One of the guards stepped forward at my aunt's signal, holding up his phone.

On the screen: a man keying the code into my front door. The door opened. A girl came out of the apartment and threw herself into his arms, and the two of them kissed as the door swung shut.

"Nothing to say now, is there? He comes by every few days. Even the building security knows him."

"And you said you'd only met him once!"

"Ava, don't make me say this as your aunt—an unmarried girl who's let her reputation rot this badly."

"I haven't even blamed you for disgracing the Bennett name, and here you are turning it around on us!"

My aunt's voice dissolved into noise.

I stared at the grainy footage on the guard's phone, cold crawling down my spine, vertebra by vertebra.

How was this possible?

He'd been walking in and out of my home—and I never knew.

And the woman clinging to him. Who was she?

"This video is fake! That's not me!"

"You made it with AI!"

Sebastian looked at me, bored. "Enough. Things have gone this far. Can you just stop lying?"

"I never wanted to show these. You're the one who had to push it this far."

He swiped open his phone gallery, and a spread of obscene photos jumped off the screen.

The face on that screen, eyes unfocused and glassy, was unmistakably mine.

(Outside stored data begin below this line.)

Lemma e_scan_ok (exc : option cell) (p : list (cell * info))
    (tc : list dual_ref) (tr : list cell) :
  EInv p -> removal_scan key exc p p = (tc, tr) ->
  Forall (ref_of_key key p0) tc /\ Forall (holder key p0) tr
  /\ (forall k i, In (k, i) p -> info_holds key i = false -> ~ In k tr).
Proof.
  intros HI Hs. destruct (removal_scan_spec _ _ _ _ _ _ Hs) as (S1 & S2 & _).
  refine (conj _ (conj _ _)).
  - apply Forall_forall. intros [[id o] e] Hin.
    destruct (S1 _ _ _ Hin) as (k & cs & rows & Hp & Hk & _).
    exists k, cs, rows. split; [|assumption]. eapply einv_entry_origin; eauto.
  - apply Forall_forall. intros k Hin. destruct (S2 _ Hin) as (i & Hp & Hh & _).
    exists i. split; [|assumption]. eapply einv_entry_origin; eauto.
  - intros k i Hin Hn Htr. destruct (S2 _ Htr) as (i' & Hp & Hh & _).
    rewrite (NoDup_keys_unique _ _ _ _ (einv_nodup _ _ _ HI) Hin Hp) in Hn. congruence.
Qed.

Lemma e_convert_all_spec (n : nat) (convert : dual_ref -> window -> option window)
    (refs : list dual_ref) (w : window) :
  strips key p0 n convert ->
  EInv (placed w) -> Forall (ref_of_key key p0) refs -> (count_dual (placed w) <= n)%nat ->
  exists w', convert_all convert refs w = Some w'
             /\ EInv (placed w')
             /\ keeps key (placed w) (placed w')
             /\ stays key (placed w) (placed w')
             /\ Forall (fun r => gone r (placed w')) refs.
Proof.
  intros Hc HI Hr. revert w HI. induction Hr as [|r rest Hr Hrest IH]; intros w HI Hn.
  - exists w. simpl.
    refine (conj eq_refl (conj HI (conj (keeps_refl _ _) (conj (stays_refl _ _) _)))).
    constructor.
  - destruct (Hc w r HI Hr Hn) as (w1 & E1 & HI1 & Hk1 & Hs1 & Hg1).
    assert (count_dual (placed w1) <= n)%nat as Hn1.
    { pose proof (count_dual_keeps _ _ _ (einv_nodup _ _ _ HI1) Hk1). lia. }
    destruct (IH w1 HI1 Hn1) as (w2 & E2 & HI2 & Hk2 & Hs2 & Hg2).
    exists w2. simpl. rewrite E1.
    refine (conj E2 (conj HI2 (conj _ (conj _ _)))).
    + eapply keeps_trans; eassumption.
    + eapply stays_trans; eassumption.
    + constructor; [|assumption]. eapply gone_keeps; eassumption.
Qed.

Lemma e_remove_except_spec (n : nat) (convert : dual_ref -> window -> option window)
    (e : cell) (w : window) :
  strips key p0 n convert ->
  EInv (placed w) -> (count_dual (placed w) <= n)%nat ->
  exists w', remove_course_sessions_except_cell_with convert key e w = Some w'
             /\ EInv (placed w')
             /\ keeps key (placed w) (placed w')
             /\ stays key (placed w) (placed w').
Proof.
  intros Hc HI Hn. unfold remove_course_sessions_except_cell_with.
  destruct (removal_scan key (Some e) (placed w) (placed w)) as [tc tr] eqn:Es.
  destruct (e_scan_ok _ _ _ _ HI Es) as (Htc & Htr & Hfree).
  destruct (e_convert_all_spec n convert tc w Hc HI Htc Hn) as (w1 & -> & HI1 & Hk1 & Hs1 & _).
  destruct (e_remove_all_spec tr w1 HI1 Htr) as (HI2 & Hk2 & _).
  eexists. refine (conj eq_refl (conj HI2 (conj _ _))).
  - eapply keeps_trans; eassumption.
  - intros k i Hin Hh. apply remove_all_other; [now apply Hs1 | eapply Hfree; eassumption].
Qed.

(** [remove_course_from_dual_widget] with [S n] units of fuel strips [key]
    off a dual widget on stores of at most [n] dual entries. *)
Lemma remove_course_from_dual_widget_strips (n : nat) :
  strips key p0 n (remove_course_from_dual_widget COURSES AnimatedCourseWidget (S n) key).
Proof.
  induction n as [|n IH]; intros w [[id o] e] HI Hr Hn;
    rewrite remove_course_from_dual_widget_S.
  - destruct (find_dual_widget id (placed w)) as [[pos span]|] eqn:Ef.
    + exfalso. destruct (find_dual_widget_Some _ _ _ _ Ef) as (cs & o' & e' & Hin).
      pose proof (count_dual_del pos _ _ (einv_nodup _ _ _ HI) Hin eq_refl). lia.
    + exists w.
      refine (conj eq_refl (conj HI (conj (keeps_refl _ _) (conj (stays_refl _ _) Ef)))).
  - destruct (find_dual_widget id (placed w)) as [[pos span]|] eqn:Ef.
    2: { exists w.
         refine (conj eq_refl (conj HI (conj (keeps_refl _ _) (conj (stays_refl _ _) Ef)))). }
    destruct (e_convert_step _ _ _ _ _ _ HI Hr Ef)
      as (Hlt & Hk2 & Hs2 & Hg2 & Hpos & HI2 & Hset).
    cbv zeta.
    destruct (course_truthy (COURSES_get_or_empty COURSES (other_course_key o e key)))
      eqn:Et.
    + match goal with
      | |- exists w', remove_course_sessions_except_cell_with _ _ _ ?x = _ /\ _ =>
          match x with
          | set_placed (dict_set _ (SingleInfo _ _ (Some ?c)) _) _ =>
              destruct (Hset (Some c)) as (HI5 & Hk5 & Hs5 & Hg5 & Hle & _);
              assert (placed x = dict_set pos
                        (SingleInfo (other_course_key o e key) span (Some c))
                        (dict_del pos (placed w))) as Ep5
                by (cbn [set_placed placed]; rewrite placed_setCellWidget; reflexivity);
              set (w5 := x) in *
          end
      end.
      destruct (e_remove_except_spec n _ pos w5 IH) as (w' & E' & HI' & Hk' & Hs').
      * rewrite Ep5. exact HI5.
      * rewrite Ep5. lia.
      * exists w'. rewrite Ep5 in Hk', Hs'.
        refine (conj E' (conj HI' (conj _ (conj _ _)))).
        -- eapply keeps_trans; [|exact Hk']. eapply keeps_trans; eassumption.
        -- eapply stays_trans; [|exact Hs']. eapply stays_trans; eassumption.
        -- eapply gone_keeps; eassumption.
    + eexists. refine (conj eq_refl (conj _ (conj _ (conj _ _)))); cbn [placed set_placed].
      * exact HI2.
      * exact Hk2.
      * exact Hs2.
      * exact Hg2.
Qed.

Lemma remove_entire_course_loop_spec (n : nat) (snapshot : list (cell * info))
    (to_remove : list cell) (w : window) :
  EInv (placed w) -> (count_dual (placed w) <= n)%nat ->
  (forall k i, In (k, i) snapshot -> In (k, i) p0) ->
  Forall (holder key p0) to_remove ->
  exists tr w',
    remove_entire_course_loop COURSES AnimatedCourseWidget (S n) key snapshot to_remove w
    = Some (tr, w')
    /\ EInv (placed w')
    /\ keeps key (placed w) (placed w')
    /\ stays key (placed w) (placed w')
    /\ Forall (holder key p0) tr
    /\ (forall k, In k to_remove -> In k tr)
    /\ (forall k rows wd, In (k, SingleInfo key rows wd) snapshot -> In k tr)
    /\ (forall k cs rows id o e, In (k, DualInfo cs rows id o e) snapshot ->
          Str.mem key cs = true -> gone (id, o, e) (placed w'))
    /\ (forall k, In k tr ->
          In k to_remove \/ exists rows wd, In (k, SingleInfo key rows wd) snapshot).
Proof.
  revert to_remove w. induction snapshot as [|[k0 i0] r IH]; intros to_remove w HI Hn Hsnap Htr.
  - exists to_remove, w. simpl.
    refine (conj eq_refl (conj HI (conj (keeps_refl _ _) (conj (stays_refl _ _)
              (conj Htr (conj (fun _ H => H) (conj _ (conj _ _)))))))).
    + intros k rows wd [].
    + intros k cs rows id o e [].
    + intros k H. now left.
  - assert (Hsnap' : forall k i, In (k, i) r -> In (k, i) p0)
      by (intros k i H; apply Hsnap; now right).
    destruct i0 as [c rows0 wd0|cs rows0 id0 o0 e0]; cbn [remove_entire_course_loop].
    + destruct (String.eqb c key) eqn:Ec.
      * apply String.eqb_eq in Ec. subst c.
        assert (Htr' : Forall (holder key p0) (to_remove ++ [k0])).
        { apply Forall_app. split; [assumption|]. constructor; [|constructor].
          exists (SingleInfo key rows0 wd0). split; [apply Hsnap; now left|].
          rewrite info_holds_single. apply String.eqb_refl. }
        destruct (IH _ w HI Hn Hsnap' Htr') as (tr & w' & E & HI' & Hk & Hs & Hh & Hin & H1 & H2 & H3).
        exists tr, w'.
        refine (conj E (conj HI' (conj Hk (conj Hs (conj Hh (conj _ (conj _ (conj _ _)))))))).
        -- intros k H. apply Hin. apply in_or_app. now left.
        -- intros k rows wd [Heq|H]; [|eauto].
           injection Heq as <- _ _. apply Hin. apply in_or_app. right. now left.
        -- intros k cs rows id o e [Heq|H]; [discriminate | eauto].
        -- intros k H. destruct (H3 k H) as [Ht|(rows & wd & Hs')].
           ++ apply in_app_or in Ht. destruct Ht as [Ht|[<-|[]]]; [now left|].
              right. exists rows0, wd0. now left.
           ++ right. exists rows, wd. now right.
      * destruct (IH _ w HI Hn Hsnap' Htr) as (tr & w' & E & HI' & Hk & Hs & Hh & Hin & H1 & H2 & H3).
        exists tr, w'.
        refine (conj E (conj HI' (conj Hk (conj Hs (conj Hh (conj Hin (conj _ (conj _ _)))))))).
        -- intros k rows wd [Heq|H]; [|eauto].
           injection Heq as _ -> _ _. rewrite String.eqb_refl in Ec. discriminate.
        -- intros k cs rows id o e [Heq|H]; [discriminate | eauto].
        -- intros k H. destruct (H3 k H) as [Ht|(rows & wd & Hs')]; [now left|].
           right. exists rows, wd. now right.
    + destruct (Str.mem key cs) eqn:Ec.
      * assert (Hr : ref_of_key key p0 (id0, o0, e0)).
        { exists k0, cs, rows0. split; [apply Hsnap; now left | assumption]. }
        destruct (remove_course_from_dual_widget_strips n w _ HI Hr Hn)
          as (w1 & -> & HI1 & Hk1 & Hs1 & Hg1).
        assert (count_dual (placed w1) <= n)%nat as Hn1.
        { pose proof (count_dual_keeps _ _ _ (einv_nodup _ _ _ HI1) Hk1). lia. }
        destruct (IH _ w1 HI1 Hn1 Hsnap' Htr)
          as (tr & w' & E & HI' & Hk & Hs & Hh & Hin & H1 & H2 & H3).
        exists tr, w'.
        refine (conj E (conj HI' (conj _ (conj _ (conj Hh (conj Hin (conj _ (conj _ _)))))))).
        -- eapply keeps_trans; eassumption.
        -- eapply stays_trans; eassumption.
        -- intros k rows wd [Heq|H]; [discriminate | eauto].
        -- intros k cs' rows id o e [Heq|H] Hm; [|eauto].
           injection Heq as _ _ _ <- <- <-. eapply gone_keeps; eassumption.
        -- intros k H. destruct (H3 k H) as [Ht|(rows & wd & Hs')]; [now left|].
           right. exists rows, wd. now right.
      * destruct (IH _ w HI Hn Hsnap' Htr) as (tr & w' & E & HI' & Hk & Hs & Hh & Hin & H1 & H2 & H3).
        exists tr, w'.
        refine (conj E (conj HI' (conj Hk (conj Hs (conj Hh (conj Hin (conj _ (conj _ _)))))))).
        -- intros k rows wd [Heq|H]; [discriminate | eauto].
        -- intros k cs' rows id o e [Heq|H] Hm; [|eauto].
           injection Heq as _ <- _ _ _ _. congruence.
        -- intros k H. destruct (H3 k H) as [Ht|(rows & wd & Hs')]; [now left|].
           right. exists rows, wd. now right.
Qed.

Lemma remove_entire_course_fuel_enough (w : window) :
  placed w = p0 ->
  exists tr w',
    remove_entire_course_loop COURSES AnimatedCourseWidget (S (count_dual (placed w)))
      key (placed w) [] w = Some (tr, w')
    /\ remove_entire_course COURSES AnimatedCourseWidget key w = remove_all tr w'
    /\ EInv (placed (remove_all tr w'))
    /\ (forall k i, In (k, i) (placed (remove_all tr w')) -> info_holds key i = false).
Proof.
  intros Ep. pose proof einv_start as HI. rewrite <- Ep in HI.
  destruct (remove_entire_course_loop_spec (count_dual (placed w)) (placed w) [] w HI
              (le_n _)) as (tr & w' & E & HI' & Hk & _ & Hh & _ & H1 & H2 & _).
  { intros k i H. now rewrite <- Ep. }
  { constructor. }
  destruct (e_remove_all_spec tr w' HI' Hh) as (HI2 & Hk2 & Habs).
  exists tr, w'. refine (conj E (conj _ (conj HI2 _))).
  - unfold remove_entire_course. rewrite E. apply remove_all_fold.
  - intros k i Hin. destruct (info_holds key i) eqn:Eh; [exfalso | reflexivity].
    assert (In (k, i) (placed w')) as Hin1 by (apply Hk2; auto).
    assert (In (k, i) (placed w)) as Hin0 by (apply Hk; auto).
    destruct i as [c rows wd|cs rows id o e].
    + rewrite info_holds_single in Eh. apply String.eqb_eq in Eh. subst c.
      apply (Habs k); [eapply H1; eassumption | eapply In_keys; eassumption].
    + rewrite info_holds_dual in Eh. specialize (H2 _ _ _ _ _ _ Hin0 Eh).
      unfold gone in H2. simpl in H2.
      eapply (proj1 (find_dual_widget_None id (placed w'))); eassumption.
Qed.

Like someone had blown a whistle, the people around me pounced all at once, voices crashing over each other.

"A worn-out piece of trash like you—my son's willing to marry you and you should be thanking your lucky stars!"

"I've worked this building three years. Seen plenty of women like her."

"Oh, she puts on a real good show during the day, but past midnight those delivery boys just keep heading upstairs, one after another. You think they're bringing food?"

"I always wondered how a girl that young could buy a place here. Now it makes sense—she laid her way to every last penny."

"Couple weeks back, she came downstairs in a little spaghetti-strap dress to pick up a delivery and smiled right at me. You tell me that's not flirting. I knew right then she wasn't the decent type."

Sebastian's lips curled into a smug grin. "Well, the evidence speaks for itself. Nothing left to discuss."

"Ava, filial piety comes first. Start by kneeling and apologizing to my mother."